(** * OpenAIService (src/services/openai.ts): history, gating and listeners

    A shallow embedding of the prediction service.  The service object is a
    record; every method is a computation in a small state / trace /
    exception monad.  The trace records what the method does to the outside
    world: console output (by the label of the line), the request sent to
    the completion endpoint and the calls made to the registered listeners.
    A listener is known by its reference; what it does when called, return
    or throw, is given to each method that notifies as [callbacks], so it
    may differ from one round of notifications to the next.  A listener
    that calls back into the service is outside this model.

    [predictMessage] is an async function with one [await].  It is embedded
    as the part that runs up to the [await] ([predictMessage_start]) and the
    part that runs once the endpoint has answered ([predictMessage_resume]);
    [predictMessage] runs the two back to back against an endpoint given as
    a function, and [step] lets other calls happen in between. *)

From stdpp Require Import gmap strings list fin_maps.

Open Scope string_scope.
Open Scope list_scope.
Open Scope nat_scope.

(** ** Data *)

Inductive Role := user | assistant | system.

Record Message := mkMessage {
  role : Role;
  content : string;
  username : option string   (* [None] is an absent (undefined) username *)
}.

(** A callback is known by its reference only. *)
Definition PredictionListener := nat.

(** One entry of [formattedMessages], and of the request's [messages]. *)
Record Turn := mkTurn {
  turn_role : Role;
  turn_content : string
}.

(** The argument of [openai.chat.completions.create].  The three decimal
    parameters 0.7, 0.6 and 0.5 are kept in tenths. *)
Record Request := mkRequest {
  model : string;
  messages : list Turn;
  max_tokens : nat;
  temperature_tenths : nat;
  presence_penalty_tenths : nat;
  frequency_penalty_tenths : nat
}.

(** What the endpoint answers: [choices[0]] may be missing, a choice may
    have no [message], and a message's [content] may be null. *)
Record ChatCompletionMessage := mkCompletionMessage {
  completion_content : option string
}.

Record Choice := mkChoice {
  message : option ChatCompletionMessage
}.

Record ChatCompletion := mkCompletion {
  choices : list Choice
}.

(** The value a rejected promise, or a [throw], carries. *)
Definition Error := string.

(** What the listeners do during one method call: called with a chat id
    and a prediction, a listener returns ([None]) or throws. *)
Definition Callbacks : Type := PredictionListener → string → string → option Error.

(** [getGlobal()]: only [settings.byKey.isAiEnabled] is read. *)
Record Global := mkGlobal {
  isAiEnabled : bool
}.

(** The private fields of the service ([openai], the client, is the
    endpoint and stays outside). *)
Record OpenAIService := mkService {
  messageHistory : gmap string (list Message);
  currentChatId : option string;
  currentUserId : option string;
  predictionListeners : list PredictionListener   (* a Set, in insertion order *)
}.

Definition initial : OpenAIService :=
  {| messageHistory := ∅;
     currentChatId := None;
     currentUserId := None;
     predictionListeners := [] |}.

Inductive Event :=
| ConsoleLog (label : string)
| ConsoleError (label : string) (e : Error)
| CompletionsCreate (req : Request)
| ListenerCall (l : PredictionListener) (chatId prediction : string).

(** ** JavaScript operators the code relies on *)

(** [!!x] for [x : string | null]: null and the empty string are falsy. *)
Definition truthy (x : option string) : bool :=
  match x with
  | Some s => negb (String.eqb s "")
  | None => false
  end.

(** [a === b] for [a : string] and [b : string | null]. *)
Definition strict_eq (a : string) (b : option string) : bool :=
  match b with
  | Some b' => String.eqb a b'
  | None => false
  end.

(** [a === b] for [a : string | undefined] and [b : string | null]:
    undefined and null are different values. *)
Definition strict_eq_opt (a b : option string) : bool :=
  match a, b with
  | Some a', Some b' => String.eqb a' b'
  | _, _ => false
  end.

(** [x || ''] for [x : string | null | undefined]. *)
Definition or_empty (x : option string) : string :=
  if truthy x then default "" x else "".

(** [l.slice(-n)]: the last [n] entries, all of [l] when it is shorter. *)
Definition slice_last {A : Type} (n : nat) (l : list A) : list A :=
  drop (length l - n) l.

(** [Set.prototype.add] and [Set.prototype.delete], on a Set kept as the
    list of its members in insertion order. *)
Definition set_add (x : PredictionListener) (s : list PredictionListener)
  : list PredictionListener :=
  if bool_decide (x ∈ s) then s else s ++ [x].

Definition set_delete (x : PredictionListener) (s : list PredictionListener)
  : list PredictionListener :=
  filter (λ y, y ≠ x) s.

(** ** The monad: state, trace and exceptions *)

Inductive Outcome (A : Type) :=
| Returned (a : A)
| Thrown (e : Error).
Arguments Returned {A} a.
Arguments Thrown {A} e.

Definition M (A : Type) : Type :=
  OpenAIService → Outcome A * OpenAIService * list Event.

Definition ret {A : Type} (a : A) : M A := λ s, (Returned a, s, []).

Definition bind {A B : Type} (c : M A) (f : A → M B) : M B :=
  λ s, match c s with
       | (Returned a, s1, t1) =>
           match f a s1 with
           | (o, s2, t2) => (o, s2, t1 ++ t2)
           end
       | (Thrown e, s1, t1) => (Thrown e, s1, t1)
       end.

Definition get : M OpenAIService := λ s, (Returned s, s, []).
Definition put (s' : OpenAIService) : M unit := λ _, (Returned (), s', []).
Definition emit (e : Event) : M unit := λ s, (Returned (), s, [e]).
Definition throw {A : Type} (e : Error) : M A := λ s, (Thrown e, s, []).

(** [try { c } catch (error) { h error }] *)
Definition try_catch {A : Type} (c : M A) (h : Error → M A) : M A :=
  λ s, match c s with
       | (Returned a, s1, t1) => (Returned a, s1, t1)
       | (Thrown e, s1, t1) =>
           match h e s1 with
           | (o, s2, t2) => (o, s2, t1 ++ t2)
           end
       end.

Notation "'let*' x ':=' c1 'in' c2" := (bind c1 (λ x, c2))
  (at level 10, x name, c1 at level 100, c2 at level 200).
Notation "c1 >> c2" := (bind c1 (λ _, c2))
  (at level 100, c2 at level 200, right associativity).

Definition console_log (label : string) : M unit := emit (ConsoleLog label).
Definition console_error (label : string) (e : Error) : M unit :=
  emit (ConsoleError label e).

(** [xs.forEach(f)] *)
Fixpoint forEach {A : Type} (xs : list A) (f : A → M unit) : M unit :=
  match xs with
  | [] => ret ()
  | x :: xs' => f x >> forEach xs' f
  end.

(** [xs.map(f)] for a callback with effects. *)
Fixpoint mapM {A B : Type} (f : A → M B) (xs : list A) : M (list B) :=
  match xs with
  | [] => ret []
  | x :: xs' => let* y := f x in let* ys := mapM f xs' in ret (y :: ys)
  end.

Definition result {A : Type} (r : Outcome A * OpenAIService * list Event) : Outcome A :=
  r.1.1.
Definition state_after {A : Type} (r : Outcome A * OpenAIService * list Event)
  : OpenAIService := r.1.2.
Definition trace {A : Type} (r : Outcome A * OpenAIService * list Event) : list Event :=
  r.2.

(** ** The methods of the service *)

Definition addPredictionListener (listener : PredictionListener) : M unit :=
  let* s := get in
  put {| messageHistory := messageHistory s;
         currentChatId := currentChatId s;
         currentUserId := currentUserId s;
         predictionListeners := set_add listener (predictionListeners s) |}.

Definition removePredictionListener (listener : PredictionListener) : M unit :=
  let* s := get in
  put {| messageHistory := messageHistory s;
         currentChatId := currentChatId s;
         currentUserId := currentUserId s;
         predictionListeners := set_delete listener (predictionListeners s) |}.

★ ★ ★ ★

## WORK INSTRUCTION
Only lines holding the word "ConsoleLog" belong in the answer; copy each one from the material.

## COMPLETED TASK
| ConsoleLog (label : string)
Definition console_log (label : string) : M unit := emit (ConsoleLog label).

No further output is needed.